Chris Hadfield wires a condensate transfer pump aboard the International Space Station. The Sarnia-born astronaut will be commander for part of his five-month stay.
Credits: SUBMITTED/THE OBSERVER/QMI AGENCY
Numerous sources at the CSA, which is headquartered just south of Montreal and employs 700 people, said the agency is slowly dying due to financial problems and a lack of federal government support.
The first Canadian in space and Liberal Party of Canada leadership candidate, Marc Garneau, told QMI Agency that he isn't surprised.
"There is certainly reason to be very worried," he said. "I saw that in 2009 when the president of the agency presented a strategic plan, it went nowhere (under the Conservatives)."
NDP industry critic Helene LeBlanc told QMI Agency that she also blames the Conservative government for the plight of the agency.

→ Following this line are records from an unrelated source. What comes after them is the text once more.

(* ===== verification/Topology.v ===== *)
(** * [shard-service/src/topology.rs]: the immutable topology

    The configuration all nodes of a service share, its validation, its fingerprint,
    and the transport scopes of its groups (with the scopes of
    [kv-node/src/transport.rs]). *)
From S2P Require Import Prelude Types Quorum Membership ShardTypes.
Local Open Scope N_scope.
Local Open Scope raft_scope.

(** ** Socket addresses ([std::net]) *)

(** [IpAddr]: the address as a number of 32 or 128 bits. *)
Inductive IpAddr : Type := V4 (bits : N) | V6 (bits : N).
#[export] Instance IpAddr_eq_dec : EqDecision IpAddr.
Proof. solve_decision. Defined.
Definition is_unspecified (ip : IpAddr) : bool := match ip with V4 b | V6 b => b =? 0 end.
Definition is_multicast (ip : IpAddr) : bool :=
  match ip with V4 b => N.shiftr b 28 =? 0xe | V6 b => N.shiftr b 120 =? 0xff end.
Definition is_broadcast (ip : IpAddr) : bool := match ip with V4 b => b =? 0xffffffff | V6 _ => false end.
(** [to_ipv4_mapped]: [::ffff:a.b.c.d] stands for [a.b.c.d]. *)
Definition unmapped (ip : IpAddr) : IpAddr :=
  match ip with
  | V6 b => if N.shiftr b 32 =? 0xffff then V4 (N.land b 0xffffffff) else V6 b
  | V4 b => V4 b
  end.

(** [SocketAddr]; the flow information and the scope of an IPv4 address are zero. *)
Record SocketAddr := mkSocketAddr { sa_ip : IpAddr; sa_port : N; sa_flowinfo : N; sa_scope_id : N }.
#[export] Instance SocketAddr_eq_dec : EqDecision SocketAddr.
Proof. solve_decision. Defined.

(** ** The topology *)

Record Member := mkMember { me_id : NodeId; me_http : SocketAddr; me_raft : gmap GroupId SocketAddr }.
Record Topology := mkTopology {
  tp_version : N;
  tp_cluster : string;
  tp_groups : list GroupId;
  tp_owners : list GroupId;
  tp_genesis_voters : gmap GroupId (list NodeId);
  tp_nodes : list Member;
}.
(** [Bootstrap]: the part that never changes. *)
Record Bootstrap := mkBootstrap {
  bs_version : N;
  bs_cluster : string;
  bs_groups : list GroupId;
  bs_owners : list GroupId;
  bs_genesis_voters : gmap GroupId (list NodeId);
}.

(** [Topology::all_groups] *)
Definition all_groups (t : Topology) : list GroupId := CONTROLLER :: tp_groups t.

(** [u8::is_ascii_alphanumeric], [u8::is_ascii_graphic] *)
Definition byte_is_ascii_alphanumeric (b : N) : bool :=
  (48 <=? b) && (b <=? 57) || (65 <=? b) && (b <=? 90) || (97 <=? b) && (b <=? 122).
Definition byte_is_ascii_graphic (b : N) : bool := (33 <=? b) && (b <=? 126).

(** An address no peer could reach. *)
Definition unreachable (addr : SocketAddr) : bool :=
  let ip := unmapped (sa_ip addr) in
  (sa_port addr =? 0) || is_unspecified ip || is_multicast ip || is_broadcast ip
  || match sa_ip addr with V6 _ => negb (sa_scope_id addr =? 0) || negb (sa_flowinfo addr =? 0) | V4 _ => false end.
Definition canonical_addr (addr : SocketAddr) : SocketAddr :=
  mkSocketAddr (unmapped (sa_ip addr)) (sa_port addr) 0 0.

(** The addresses of the nodes, one after the other; [seen] is the set of the
    canonical ones so far. *)
Fixpoint check_addresses (seen : list SocketAddr) (addrs : list SocketAddr) : option (list SocketAddr) :=
  match addrs with
  | [] => Some seen
  | addr :: rest =>
      if unreachable addr || contains (canonical_addr addr) seen then None
      else check_addresses (canonical_addr addr :: seen) rest
  end.
Fixpoint check_nodes (groups : list GroupId) (seen : list SocketAddr) (nodes : list Member) : Result unit :=
  match nodes with
  | [] => Ok tt
  | node :: rest =>
      if negb (bool_decide ((list_to_set (nset_list (dom (me_raft node))) : gset N) = list_to_set groups))
      then Err "every node must host exactly the configured groups"
      else match check_addresses seen (me_http node :: map snd (nmap_iter (me_raft node))) with
      | None => Err "unreachable or duplicate service address"
      | Some seen => check_nodes groups seen rest
      end
  end.

(** [self.cluster]: a short name of letters, digits, [-] and [_]. *)
Definition cluster_invalid (cluster : string) : bool :=
  (str_len cluster =? 0) || (32 <? str_len cluster)
  || negb (forallb (fun b => byte_is_ascii_alphanumeric b || contains b (bytes "-_")) (bytes cluster)).
(** [self.groups] and [self.owners] *)
Definition groups_owners_invalid (groups owners : list GroupId) : bool :=
  bool_decide (groups = []) || (MAX_GROUPS <? len64 groups) || contains CONTROLLER groups
  || negb (strictly_increasing groups)
  || bool_decide (owners = []) || (MAX_SHARDS <? len64 owners)
  || negb (forallb (fun g => contains g groups) owners).

(** [Topology::validate] *)
Definition topology_validate (t : Topology) : Result unit :=
  if negb (tp_version t =? 1)
     || cluster_invalid (tp_cluster t)
     || groups_owners_invalid (tp_groups t) (tp_owners t)
     || bool_decide (length (tp_nodes t) = 0)%nat || (15 <? len64 (tp_nodes t))
     || negb (strictly_increasing (map me_id (tp_nodes t)))
  then Err "invalid immutable service topology"
  else if negb (bool_decide (dom (tp_genesis_voters t) = list_to_set (all_groups t)))
     || negb (forallb (fun voters =>
          negb (bool_decide (voters = [])) && (len64 voters <=? 15) && strictly_increasing voters)
          (map snd (nmap_iter (tp_genesis_voters t))))
  then Err "each group needs explicit sorted immutable genesis voters"
  else check_nodes (all_groups t) [] (tp_nodes t).
Definition topology_valid (t : Topology) : bool := is_ok (topology_validate t).

(** [Topology::bootstrap] *)
Definition bootstrap_identity (t : Topology) : Bootstrap :=
  mkBootstrap (tp_version t) (tp_cluster t) (tp_groups t) (tp_owners t) (tp_genesis_voters t).

(** ** Transport scopes *)

Record TransportScope := mkTransportScope { ts_group_id : string; ts_genesis_voters : list NodeId }.

(** [TransportScope::validate] *)
Definition scope_validate (s : TransportScope) : Result unit :=
  if (str_len (ts_group_id s) =? 0) || (128 <? str_len (ts_group_id s))
     || (ts_group_id s ==? "legacy-default"%string)
     || negb (forallb byte_is_ascii_graphic (bytes (ts_group_id s)))
     || bool_decide (ts_genesis_voters s = [])
     || negb (strictly_increasing (ts_genesis_voters s))
  then Err "invalid explicit transport scope"
  else Ok tt.
(** [TransportScope::new] *)
Definition scope_new (group_id : string) (genesis_voters : list NodeId) : Result TransportScope :=
  scope_validate (mkTransportScope group_id genesis_voters);;
  Ok (mkTransportScope group_id genesis_voters).

(** [format!("{b:02x}")] *)
Definition hex_digit (n : N) : Ascii.ascii := Ascii.ascii_of_N (if n <? 10 then 48 + n else 87 + n).
Fixpoint hex_string (bs : Bytes) : string :=
  match bs with
  | [] => EmptyString
  | b :: rest => String (hex_digit (N.shiftr b 4)) (String (hex_digit (N.land b 15)) (hex_string rest))
  end.

Section topology.
Context `{Fmt : TypeFormats} `{SerB : Serialize Bootstrap}.

(** [Topology::fingerprint] *)
Definition fingerprint (t : Topology) : string := hex_string (sha256 (to_vec (bootstrap_identity t))).
(** [Topology::scope]; the voters are looked up by index, which panics. *)
Definition scope (t : Topology) (group : GroupId) : Outcome string TransportScope :=
  refuse_if (negb (contains group (all_groups t))) "unknown topology group"%string;;
  voters ← or_panic (tp_genesis_voters t !! group);
  match scope_new (tp_cluster t +:+ "/g" +:+ to_string group +:+ "/" +:+ fingerprint t) voters with
  | Ok s => Done s
  | Err e => Refused e
  end.

(** ** A validated topology *)

Lemma topology_valid_inv t : topology_valid t = true ->
  cluster_invalid (tp_cluster t) = false /\ groups_owners_invalid (tp_groups t) (tp_owners t) = false
  /\ dom (tp_genesis_voters t) = list_to_set (all_groups t)
  /\ forall group voters, tp_genesis_voters t !! group = Some voters ->
       voters <> [] /\ strictly_increasing voters = true.
Proof using.
  unfold topology_valid, topology_validate. intros H.
  destruct (negb (tp_version t =? 1) || _ || _ || _ || _ || _) eqn:E1; [discriminate|].
  destruct (negb (bool_decide _) || _) eqn:E2; [discriminate|]. bool_inv. split_and!; try done.
  intros group voters Hv. match goal with H : forallb _ _ = true |- _ => rewrite forallb_forall in H; rename H into HF end.
  specialize (HF voters). rewrite <-list_elem_of_In in HF.
  assert (Hin : voters ∈ map snd (nmap_iter (tp_genesis_voters t))).
  { apply list_elem_of_fmap. exists (group, voters). split; [done|]. by apply (elem_of_btree_iter N.le). }
  specialize (HF Hin). bool_inv. done.
Qed.

Lemma str_len_append s1 s2 : str_len (s1 +:+ s2) = str_len s1 + str_len s2.
Proof using.
  unfold str_len. rewrite <-Nat2N.inj_add. f_equal. induction s1 as [|a s1 IH]; [done|]. exact (f_equal S IH).
Qed.
Lemma hex_string_len bs : str_len (hex_string bs) = 2 * len64 bs.
Proof using. unfold str_len, len64. induction bs as [|b bs IH]; cbn; [done|]. lia. Qed.
Lemma hex_digit_graphic n : n < 16 -> byte_is_ascii_graphic (Ascii.N_of_ascii (hex_digit n)) = true.
Proof using.
  intros Hn. assert (H : forallb (fun k => byte_is_ascii_graphic (Ascii.N_of_ascii (hex_digit (N.of_nat k)))) (seq 0 16) = true) by done.
  rewrite forallb_forall in H. specialize (H (N.to_nat n)). rewrite N2Nat.id in H. apply H, in_seq. lia.
Qed.
Lemma hex_string_graphic bs : Forall (fun b => b < 256) bs -> forallb byte_is_ascii_graphic (bytes (hex_string bs)) = true.
Proof using.
  induction 1 as [|b bs Hb _ IH]; [done|].
  change (bytes (hex_string (b :: bs)))
    with (Ascii.N_of_ascii (hex_digit (N.shiftr b 4)) :: Ascii.N_of_ascii (hex_digit (N.land b 15)) :: bytes (hex_string bs)).
  cbn [forallb]. rewrite !hex_digit_graphic, IH; [done|..].
  - change 15 with (N.ones 4). rewrite N.land_ones. by apply N.mod_lt.
  - rewrite N.shiftr_div_pow2. apply N.Div0.div_lt_upper_bound. by change (2 ^ 4 * 16) with 256.
Qed.
Lemma pretty_N_go_graphic x s : forallb byte_is_ascii_graphic (bytes s) = true ->
  forallb byte_is_ascii_graphic (bytes (pretty_N_go x s)) = true.
Proof using.
  revert s. induction (N.lt_wf_0 x) as [x _ IH]; intros s Hs.
  destruct (decide (x = 0)) as [-> |]; [by rewrite pretty_N_go_0|].
  rewrite pretty_N_go_step by lia. apply IH; [apply N.div_lt; lia|].
  unfold bytes in *. cbn. rewrite Hs, andb_true_r. unfold pretty_N_char. by repeat case_match.
Qed.
Lemma to_string_graphic n : forallb byte_is_ascii_graphic (bytes (to_string n)) = true.
Proof using. unfold to_string, pretty, pretty_N. case_decide; [done|]. by apply pretty_N_go_graphic. Qed.
Lemma cluster_graphic s : cluster_invalid s = false -> 0 < str_len s <= 32 /\ forallb byte_is_ascii_graphic (bytes s) = true.
Proof using.
  unfold cluster_invalid. intros H. bool_inv. split; [lia|].
  match goal with H : forallb _ _ = true |- _ => rename H into HF end. revert HF. generalize (bytes s). intros l.
  rewrite !forallb_forall. intros HF b Hb. specialize (HF b Hb). apply orb_true_iff in HF as [HF|HF].
  - unfold byte_is_ascii_alphanumeric, byte_is_ascii_graphic in *. repeat (apply orb_true_iff in HF as [HF|HF] || apply andb_true_iff in HF as [? HF]);
      bool_inv; apply andb_true_iff; split; apply N.leb_le; lia.
  - apply contains_true in HF. repeat (apply elem_of_cons in HF as [-> |HF]; [done|]). by apply not_elem_of_nil in HF.
Qed.

(** Every group of a validated topology has a transport scope: the lookup of its
    voters does not panic, and the name built from the cluster, the group and the
    fingerprint is within the limits of a scope. *)
Theorem scope_accepted t group : topology_valid t = true -> group ∈ all_groups t -> group <= u64_max ->
  len64 (sha256 (to_vec (bootstrap_identity t))) = 32 ->
  Forall (fun b => b < 256) (sha256 (to_vec (bootstrap_identity t))) ->
  exists s, scope t group = Done s.
Proof using.
  intros Hv Hg Hmax Hlen Hbytes. apply topology_valid_inv in Hv as (Hc & _ & Hd & Hvoters).
  unfold scope. rewrite (proj2 (contains_true _ _) Hg). cbn [negb refuse_if mbind Outcome_bind].
  destruct (tp_genesis_voters t !! group) as [voters|] eqn:Hl.
  2:{ apply not_elem_of_dom in Hl. rewrite Hd, elem_of_list_to_set in Hl. done. }
  destruct (Hvoters _ _ Hl) as [Hne Hsi]. cbn [or_panic mbind Outcome_bind].
  apply cluster_graphic in Hc as [Hcl Hcg]. pose proof (to_string_len group Hmax) as Hgl.
  unfold scope_new, scope_validate. cbn [ts_group_id ts_genesis_voters].
  rewrite !str_len_append, !bytes_app, !forallb_app, Hcg, to_string_graphic, Hsi. unfold fingerprint.
  rewrite hex_string_len, hex_string_graphic, Hlen by done. rewrite bool_decide_eq_false_2 by done.
  change (str_len "/g") with 2. change (str_len "/") with 1.
  rewrite (proj2 (N.eqb_neq _ _)) by lia. rewrite (proj2 (N.ltb_ge _ _)) by lia.
  destruct (_ ==? "legacy-default"%string) eqn:E; [|cbn; eauto].
  bool_inv. apply (f_equal str_len) in E. rewrite !str_len_append, hex_string_len, Hlen in E.
  change (str_len "legacy-default") with 14 in E. lia.
Qed.
End topology.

"We already noticed that there were job losses, expertise losses... It's a fault of direction of the Harper government and of the cuts to the agency over the past few years."
Industry Minister Christian Paradis told QMI Agency that simply because the agency is having some difficulty doesn't mean it's going to be shut down.
"On the contrary," he said. "The idea is to be more productive and to do more with the tools we have and we, as the Canadian government, are very engaged to do that."
In January, CSA president Steve MacLean resigned before the end of his mandate. Sources told QMI Agency that he quit because he was frustrated his projects weren't materializing.